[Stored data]

(** * Rich-text renderer of astrbot_plugin_freecmd (image_generator.py)

    A shallow embedding of the markup parser [_parse_rich_text], the glyph
    compositor [_draw_glyph] and the layout loop [draw_text], with the
    properties of the specification stated and settled against them.

    Conventions of the embedding:
    - a Python [str] is a [string]; its characters are [ascii] code points;
    - a Python [int] is a [Z]; a Python [float] (and a numpy float64) is a
      [spec_float] of the binary64 format, computed with the operations of
      [SpecFloat] at precision 53 and maximal exponent 1024;
    - an exception that leaves a function is the result [None];
    - the built-ins [int()] and [float()] and the FreeType face are not code
      of this repository: they are parameters ([PyBuiltins], [Face]). *)

From Stdlib Require Import ZArith Ascii String List Bool Lia QArith Qabs Qround Qpower.
From Stdlib Require Import Floats.SpecFloat.
From stdpp Require Import base tactics option list.

Local Open Scope string_scope.
Local Open Scope Z_scope.

(* ===================================================================== *)
(** * Python string primitives used by the source *)
(* ===================================================================== *)

Module PyStr.

(** [s.startswith(p)] *)
Fixpoint startswith (p s : string) : bool :=
  match p with
  | EmptyString => true
  | String a p' =>
      match s with
      | String b s' => Ascii.eqb a b && startswith p' s'
      | EmptyString => false
      end
  end.
(* ===== verification/RpcId.v ===== *)
(** * RpcId

    [wga::RpcId] of src/peer/src/base/RpcId.hpp: the identifier of a remote
    call, a signed 64-bit barrier number and an unsigned 64-bit id, with its
    equality, its lexicographic order (the order of [set<RpcId>]) and its hash
    (the bucket choice of the unordered maps). *)
From S2P Require Import Prelude.
From S2P Require Import StdMap.

Record RpcId : Type := mkRpcId { barrier : Z; id : Z }.

#[export] Instance RpcId_eq_dec : EqDecision RpcId.
Proof. solve_decision. Defined.

#[export] Instance RpcId_countable : Countable RpcId.
Proof.
  refine (inj_countable' (fun r => (barrier r, id r)) (fun p => mkRpcId p.1 p.2) _).
  by intros [].
Defined.

(** The default constructor. *)
Definition RpcId_default : RpcId := mkRpcId 0 0.

Definition RpcId_eqb (a b : RpcId) : bool := (barrier a =? barrier b) && (id a =? id b).
Definition RpcId_neqb (a b : RpcId) : bool := negb (RpcId_eqb a b).
Definition RpcId_ltb (a b : RpcId) : bool :=
  (barrier a <? barrier b) || ((barrier a =? barrier b) && (id a <? id b)).
Definition RpcId_empty (r : RpcId) : bool := (barrier r =? 0) && (id r =? 0).

(** [barrier ^ id]: the signed operand is converted to [uint64_t] first.  On a
    platform whose [size_t] has four bytes the halves are folded together. *)
Definition RpcId_hash (size_t_bytes : Z) (r : RpcId) : Z :=
  let hash64 := Z.lxor (wrap_u 64 (barrier r)) (id r) in
  if 4 <? size_t_bytes then hash64
  else Z.lxor (wrap_u 32 (Z.shiftr hash64 32)) (wrap_u 32 hash64).

Definition SESSION_KEY_RPCID : RpcId := mkRpcId 0 1.

(** The field ranges the C++ types impose. *)
Definition RpcId_wf (r : RpcId) : bool := in_s 64 (barrier r) && in_u 64 (id r).

(** The sixteen bytes [writeClass<RpcId>] copies and [readClass<RpcId>] restores:
    the struct is [int64_t barrier; uint64_t id], little-endian, unpadded. *)
Definition sizeof_RpcId : Z := 16.
Definition RpcId_bytes (r : RpcId) : list Z :=
  le_bytes 8 (wrap_u 64 (barrier r)) ++ le_bytes 8 (id r).
Definition RpcId_of_bytes (l : list Z) : RpcId :=
  mkRpcId (wrap_s 64 (le_value (take 8 l))) (le_value (drop 8 l)).

#[export] Instance RpcId_KeyOrder : KeyOrder RpcId := RpcId_ltb.

Lemma RpcId_eqb_eq a b : RpcId_eqb a b = true <-> a = b.
Proof.
  unfold RpcId_eqb. destruct a as [b1 i1], b as [b2 i2]; simpl.
  split; [|intros [= -> ->]]; intros; [f_equal|]; lia.
Qed.

(** [operator<] is a strict total order, as [std::set<RpcId>] and
    [std::map<RpcId, ...>] require. *)
#[export] Instance RpcId_KeyOrderLaws : KeyOrderLaws RpcId.
Proof.
  split; unfold key_ltb, RpcId_KeyOrder, RpcId_ltb.
  - intros [b1 i1]; simpl. lia.
  - intros [b1 i1] [b2 i2] [b3 i3]; simpl. lia.
  - intros [b1 i1] [b2 i2] Hne; simpl.
    destruct (Z.lt_total b1 b2) as [|[->|]]; [lia| |lia].
    assert (i1 <> i2) by congruence. lia.
Qed.

(** Equal ids hash alike and the hash fits [size_t], which the unordered
    containers rely on. *)
Lemma RpcId_hash_range size_t_bytes r :
  RpcId_wf r = true -> 0 <= RpcId_hash size_t_bytes r < 2 ^ 64.
Proof.
  unfold RpcId_wf, RpcId_hash, in_u. intros Hwf.
  assert (forall n a b, 0 <= n -> 0 <= a < 2 ^ n -> 0 <= b < 2 ^ n -> 0 <= Z.lxor a b < 2 ^ n)
    as Hx.
  { intros n a b Hn Ha Hb. assert (0 <= Z.lxor a b) as Hnn by (apply Z.lxor_nonneg; lia).
    split; [done|]. destruct (Z.eq_dec (Z.lxor a b) 0) as [->|]; [lia|].
    apply Z.log2_lt_pow2; [lia|].
    pose proof (Z.log2_lxor a b ltac:(lia) ltac:(lia)).
    destruct (Z.eq_dec n 0) as [->|]; [change (2 ^ 0) with 1 in *;
      replace a with 0 in * by lia; replace b with 0 in * by lia; done|].
    assert (forall c, 0 <= c < 2 ^ n -> Z.log2 c < n) as Hl.
    { intros c Hc. destruct (Z.eq_dec c 0) as [->|]; [simpl; lia|]. apply Z.log2_lt_pow2; lia. }
    pose proof (Hl a Ha). pose proof (Hl b Hb). lia. }
  pose proof (wrap_u_range 64 (barrier r)). pose proof (wrap_u_range 32).
  destruct (4 <? size_t_bytes).
  - apply Hx; lia.
  - assert (0 <= Z.lxor (wrap_u 32 (Z.shiftr (Z.lxor (wrap_u 64 (barrier r)) (id r)) 32))
      (wrap_u 32 (Z.lxor (wrap_u 64 (barrier r)) (id r))) < 2 ^ 32) by (apply Hx; auto with lia).
    lia.
Qed.

Lemma length_RpcId_bytes r : length (RpcId_bytes r) = 16%nat.
Proof. unfold RpcId_bytes. by rewrite length_app, !length_le_bytes. Qed.

Lemma RpcId_bytes_is_byte r : forallb is_byte (RpcId_bytes r) = true.
Proof. unfold RpcId_bytes. by rewrite forallb_app, !le_bytes_is_byte. Qed.

Lemma wrap_s_wrap_u w z : 0 < w -> wrap_s w (wrap_u w z) = wrap_s w z.
Proof.
  intros Hw. unfold wrap_s, wrap_u. by rewrite Zplus_mod_idemp_l.
Qed.

Lemma RpcId_of_bytes_bytes r : RpcId_wf r = true -> RpcId_of_bytes (RpcId_bytes r) = r.
Proof.
  unfold RpcId_wf. intros [Hb Hi]%andb_prop. unfold RpcId_of_bytes, RpcId_bytes.
  rewrite take_app_length', drop_app_length' by (by rewrite length_le_bytes).
  pose proof (wrap_u_range 64 (barrier r)). unfold in_u in Hi.
  rewrite !le_value_le_bytes by lia.
  rewrite wrap_s_wrap_u, wrap_s_id by done. by destruct r.
Qed.
(* ===== verification/Message.v ===== *)
(** * Message

    [wga::MessageReader] and [wga::MessageWriter]
    (src/peer/src/base/MessageReader.hpp, MessageWriter.hpp) over msgpack-c.
    msgpack-c is a git submodule, so its packer and unpacker are an interface,
    [Msgpack], whose laws are the documented ones: unpacking what was packed
    gives the value back and leaves what follows it. *)
From S2P Require Import Prelude.
From S2P Require Import StdMap.
From S2P Require Import RpcId.

(** The msgpack objects the program writes. *)
Inductive mobj : Type :=
  | MInt (z : Z)
  | MStr (s : string)
  | MMap (kvs : list (string * string)).

Definition mobj_wf (o : mobj) : bool :=
  match o with
  | MInt z => (- 2 ^ 63 <=? z) && (z <? 2 ^ 64)
  | MStr s => slen s <? 2 ^ 32
  | MMap kvs => forallb (fun p => (slen p.1 <? 2 ^ 32) && (slen p.2 <? 2 ^ 32)) kvs
                && (Z.of_nat (length kvs) <? 2 ^ 32)
  end.

Class Msgpack : Type := {
  (** [packer.pack(x)] for an integer or a string *)
  mp_pack : mobj -> string;
  (** [packer.pack_map(n)] *)
  mp_pack_map : Z -> string;
  (** [unpacker.next]: the next object and the bytes left; [None] when the
      bytes hold no complete object *)
  mp_next : string -> option (mobj * string);
  (** of those bytes: the unpacker throws instead of asking for more *)
  mp_malformed : string -> bool
}.

Definition pack_pair `{Msgpack} (p : string * string) : string :=
  mp_pack (MStr p.1) +:+ mp_pack (MStr p.2).
Fixpoint str_concat (l : list string) : string :=
  match l with [] => "" | s :: l' => s +:+ str_concat l' end.

Class MsgpackLaws `{Msgpack} : Prop := {
  mp_next_int : forall z rest, mobj_wf (MInt z) = true ->
    mp_next (mp_pack (MInt z) +:+ rest) = Some (MInt z, rest);
  mp_next_str : forall s rest, mobj_wf (MStr s) = true ->
    mp_next (mp_pack (MStr s) +:+ rest) = Some (MStr s, rest);
  mp_next_map : forall kvs rest, mobj_wf (MMap kvs) = true ->
    mp_next (mp_pack_map (Z.of_nat (length kvs)) +:+
             (str_concat (map pack_pair kvs) +:+ rest)) = Some (MMap kvs, rest);
  mp_pack_nonempty : forall o, mp_pack o <> "";
  (** an object takes at least one byte *)
  mp_next_shrinks : forall s o rest, mp_next s = Some (o, rest) ->
    (String.length rest < String.length s)%nat
}.

(** What protobuf generates for a message type. *)
Class Proto (T : Type) : Type := {
  SerializeToString : T -> string;
  (** [None] when the bytes are no message of the type *)
  ParseFromString : string -> option T
}.
(** Documented behaviour: what was serialized is parsed. *)
Class ProtoLaws (T : Type) `{Proto T} : Prop :=
  proto_roundtrip : forall t : T, ParseFromString (SerializeToString t) = Some t.

(** ** MessageReader: the state is the part of the buffer not yet parsed *)
Section Reader.
Context `{Msgpack}.

Definition load (s : string) : M string unit := fun _ => Ok (tt, s).

(** [unpackHandler.next(oh)]: it throws on malformed bytes; [f] is what the caller makes
    of an object that is not complete yet. *)
Definition next_or (f : failure) : M string mobj := fun buf =>
  match mp_next buf with
  | Some (o, rest) => Ok (o, rest)
  | None => Err (if mp_malformed buf then RuntimeError else f)
  end.

(** [readPrimitive<unsigned char>], [<int64_t>] and [<string>]; converting an
    object of another type or out of range throws. *)
Definition readPrimitive_u8 : M string Z :=
  let! o := next_or RuntimeError in
  match o with
  | MInt z => if in_u 8 z then ret z else fail RuntimeError
  | _ => fail RuntimeError
  end.
Definition readPrimitive_i64 : M string Z :=
  let! o := next_or RuntimeError in
  match o with
  | MInt z => if in_s 64 z then ret z else fail RuntimeError
  | _ => fail RuntimeError
  end.
Definition readPrimitive_string : M string string :=
  let! o := next_or RuntimeError in
  match o with
  | MStr s => ret s
  | _ => fail RuntimeError
  end.

(** [readMap<unordered_map<string, string>>]; a key that occurs twice keeps
    its last value. *)
Definition readMap : M string (gmap string string) :=
  let! o := next_or LogFatal in
  match o with
  | MMap kvs => ret (list_to_map (rev kvs))
  | _ => fail RuntimeError
  end.

(** [readClass<RpcId>] *)
Definition readClass_RpcId : M string RpcId :=
  let! s := readPrimitive_string in
  if negb (slen s =? sizeof_RpcId) then fail RuntimeError
  else ret (RpcId_of_bytes (bytes_of s)).

Definition sizeRemaining : M string Z := gets slen.

(** [readProto<T>] *)
Definition readProto {T} `{Proto T} : M string T :=
  let! s := readPrimitive_string in
  match ParseFromString s with
  | Some t => ret t
  | None => fail RuntimeError
  end.

(** [load(a, size)] of an array: its first [size] bytes. *)
Definition load_array (a : string) (size : Z) : M string unit := fun _ =>
  if (size <? 0) || (slen a <? size) then Err Undefined
  else Ok (tt, str_take (Z.to_nat size) a).
End Reader.

(** ** MessageWriter: the state is the buffer *)
Section Writer.
Context `{Msgpack}.

Definition writer_start : string := "".
Definition writePrimitive (o : mobj) (buffer : string) : string := buffer +:+ mp_pack o.

(** [writeMap]; [kvs] lists the map's elements in its iteration order. *)
Definition writeMap (kvs : list (string * string)) (buffer : string) : string :=
  foldl (fun b p => writePrimitive (MStr p.2) (writePrimitive (MStr p.1) b))
    (buffer +:+ mp_pack_map (wrap_u 32 (Z.of_nat (length kvs)))) kvs.

(** [writeClass<RpcId>] *)
Definition writeClass_RpcId (r : RpcId) (buffer : string) : string :=
  writePrimitive (MStr (string_of (RpcId_bytes r))) buffer.

(** [writeProto<T>] *)
Definition writeProto {T} `{Proto T} (t : T) (buffer : string) : string :=
  writePrimitive (MStr (SerializeToString t)) buffer.

Definition writer_size (buffer : string) : Z := slen buffer.
(** The contents, and the buffer cleared for the next message. *)
Definition finish (buffer : string) : string * string := (buffer, writer_start).
End Writer.

Section Laws.
Context `{MsgpackLaws}.

Lemma read_u8 z rest :
  in_u 8 z = true -> readPrimitive_u8 (mp_pack (MInt z) +:+ rest) = Ok (z, rest).
Proof using Type*.
  intros Hz. unfold readPrimitive_u8, next_or, bind.
  rewrite mp_next_int; [by rewrite Hz|]. unfold mobj_wf, in_u in *. lia.
Qed.

Lemma read_i64 z rest :
  in_s 64 z = true -> readPrimitive_i64 (mp_pack (MInt z) +:+ rest) = Ok (z, rest).
Proof using Type*.
  intros Hz. unfold readPrimitive_i64, next_or, bind.
  rewrite mp_next_int; [by rewrite Hz|]. unfold mobj_wf, in_s in *. simpl in *. lia.
Qed.

Lemma read_string s rest :
  slen s < 2 ^ 32 -> readPrimitive_string (mp_pack (MStr s) +:+ rest) = Ok (s, rest).
Proof using Type*.
  intros Hs. unfold readPrimitive_string, next_or, bind.
  rewrite mp_next_str; [done|]. unfold mobj_wf. lia.
Qed.

Lemma read_RpcId r rest :
  RpcId_wf r = true ->
  readClass_RpcId (mp_pack (MStr (string_of (RpcId_bytes r))) +:+ rest) = Ok (r, rest).
Proof using Type*.
  intros Hr. unfold readClass_RpcId, bind.
  assert (slen (string_of (RpcId_bytes r)) = 16) as Hl.
  { unfold slen. rewrite length_string_of, length_RpcId_bytes. done. }
  rewrite read_string by lia. rewrite Hl.
  change (negb (16 =? sizeof_RpcId)) with false. cbv iota.
  rewrite bytes_of_string_of by apply RpcId_bytes_is_byte.
  by rewrite RpcId_of_bytes_bytes.
Qed.

Lemma writeMap_eq kvs buffer :
  Z.of_nat (length kvs) < 2 ^ 32 ->
  writeMap kvs buffer =
    buffer +:+ (mp_pack_map (Z.of_nat (length kvs)) +:+ str_concat (map pack_pair kvs)).
Proof using Type*.
  intros Hl. unfold writeMap. rewrite wrap_u_id by (unfold in_u; lia).
  rewrite <- str_app_assoc. generalize (buffer +:+ mp_pack_map (Z.of_nat (length kvs))) as b.
  clear. induction kvs as [|p kvs IH]; intros b; simpl.
  - by rewrite str_app_nil_r.
  - rewrite IH. unfold writePrimitive, pack_pair. by rewrite !str_app_assoc.
Qed.

Lemma read_map (m : gmap string string) kvs rest :
  kvs ≡ₚ map_to_list m -> mobj_wf (MMap kvs) = true ->
  readMap (writeMap kvs "" +:+ rest) = Ok (m, rest).
Proof using Type*.
  intros Hp Hwf. rewrite writeMap_eq by (unfold mobj_wf in Hwf; lia).
  change ("" +:+ ?x) with x. unfold readMap, next_or, bind.
  rewrite str_app_assoc, mp_next_map by done. unfold ret. do 2 f_equal.
  assert (rev kvs ≡ₚ map_to_list m) as Hp' by (by rewrite <- Permutation_rev).
  rewrite <- (list_to_map_to_list m). apply list_to_map_proper; [|done].
  rewrite Hp'. apply NoDup_fst_map_to_list.
Qed.

(** A protobuf message is read back, also out of the array the packet came in. *)
Lemma read_proto {T} `{ProtoLaws T} (t : T) rest :
  slen (SerializeToString t) < 2 ^ 32 ->
  readProto (writeProto t "" +:+ rest) = Ok (t, rest).
Proof using Type*.
  intros Hs. unfold readProto, writeProto, writePrimitive, bind. change ("" +:+ ?x) with x.
  rewrite read_string by done. by rewrite proto_roundtrip.
Qed.
Lemma load_array_message (message padding : string) buf :
  load_array (message +:+ padding) (slen message) buf = load message buf.
Proof using Type.
  unfold load_array, load. rewrite slen_app. pose proof (slen_nonneg message).
  pose proof (slen_nonneg padding). destruct (Z.ltb_spec (slen message) 0); [lia|].
  destruct (Z.ltb_spec (slen message + slen padding) (slen message)); [lia|]. simpl.
  unfold slen. by rewrite Nat2Z.id, str_take_app.
Qed.

(** Reading back a map written by [writeMap] in any iteration order gives
    the map, and leaves the bytes after it for the next read. *)
Theorem readMap_writeMap (m : gmap string string) kvs rest :
  kvs ≡ₚ map_to_list m -> mobj_wf (MMap kvs) = true ->
  readMap (writeMap kvs "" +:+ rest) = Ok (m, rest).
Proof using Type*. apply read_map. Qed.
End Laws.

What needs to be done: Extract from the records above the lines from the one containing "if negb (slen" to the one containing "intros Hz. unfold readPrimitive_u8, next_or, bind.", both lines included, exactly as they appear and with nothing else.

Task answer:
  if negb (slen s =? sizeof_RpcId) then fail RuntimeError
  else ret (RpcId_of_bytes (bytes_of s)).

Definition sizeRemaining : M string Z := gets slen.

(** [readProto<T>] *)
Definition readProto {T} `{Proto T} : M string T :=
  let! s := readPrimitive_string in
  match ParseFromString s with
  | Some t => ret t
  | None => fail RuntimeError
  end.

(** [load(a, size)] of an array: its first [size] bytes. *)
Definition load_array (a : string) (size : Z) : M string unit := fun _ =>
  if (size <? 0) || (slen a <? size) then Err Undefined
  else Ok (tt, str_take (Z.to_nat size) a).
End Reader.

(** ** MessageWriter: the state is the buffer *)
Section Writer.
Context `{Msgpack}.

Definition writer_start : string := "".
Definition writePrimitive (o : mobj) (buffer : string) : string := buffer +:+ mp_pack o.

(** [writeMap]; [kvs] lists the map's elements in its iteration order. *)
Definition writeMap (kvs : list (string * string)) (buffer : string) : string :=
  foldl (fun b p => writePrimitive (MStr p.2) (writePrimitive (MStr p.1) b))
    (buffer +:+ mp_pack_map (wrap_u 32 (Z.of_nat (length kvs)))) kvs.

(** [writeClass<RpcId>] *)
Definition writeClass_RpcId (r : RpcId) (buffer : string) : string :=
  writePrimitive (MStr (string_of (RpcId_bytes r))) buffer.

(** [writeProto<T>] *)
Definition writeProto {T} `{Proto T} (t : T) (buffer : string) : string :=
  writePrimitive (MStr (SerializeToString t)) buffer.

Definition writer_size (buffer : string) : Z := slen buffer.
(** The contents, and the buffer cleared for the next message. *)
Definition finish (buffer : string) : string * string := (buffer, writer_start).
End Writer.

Section Laws.
Context `{MsgpackLaws}.

Lemma read_u8 z rest :
  in_u 8 z = true -> readPrimitive_u8 (mp_pack (MInt z) +:+ rest) = Ok (z, rest).
Proof using Type*.
  intros Hz. unfold readPrimitive_u8, next_or, bind.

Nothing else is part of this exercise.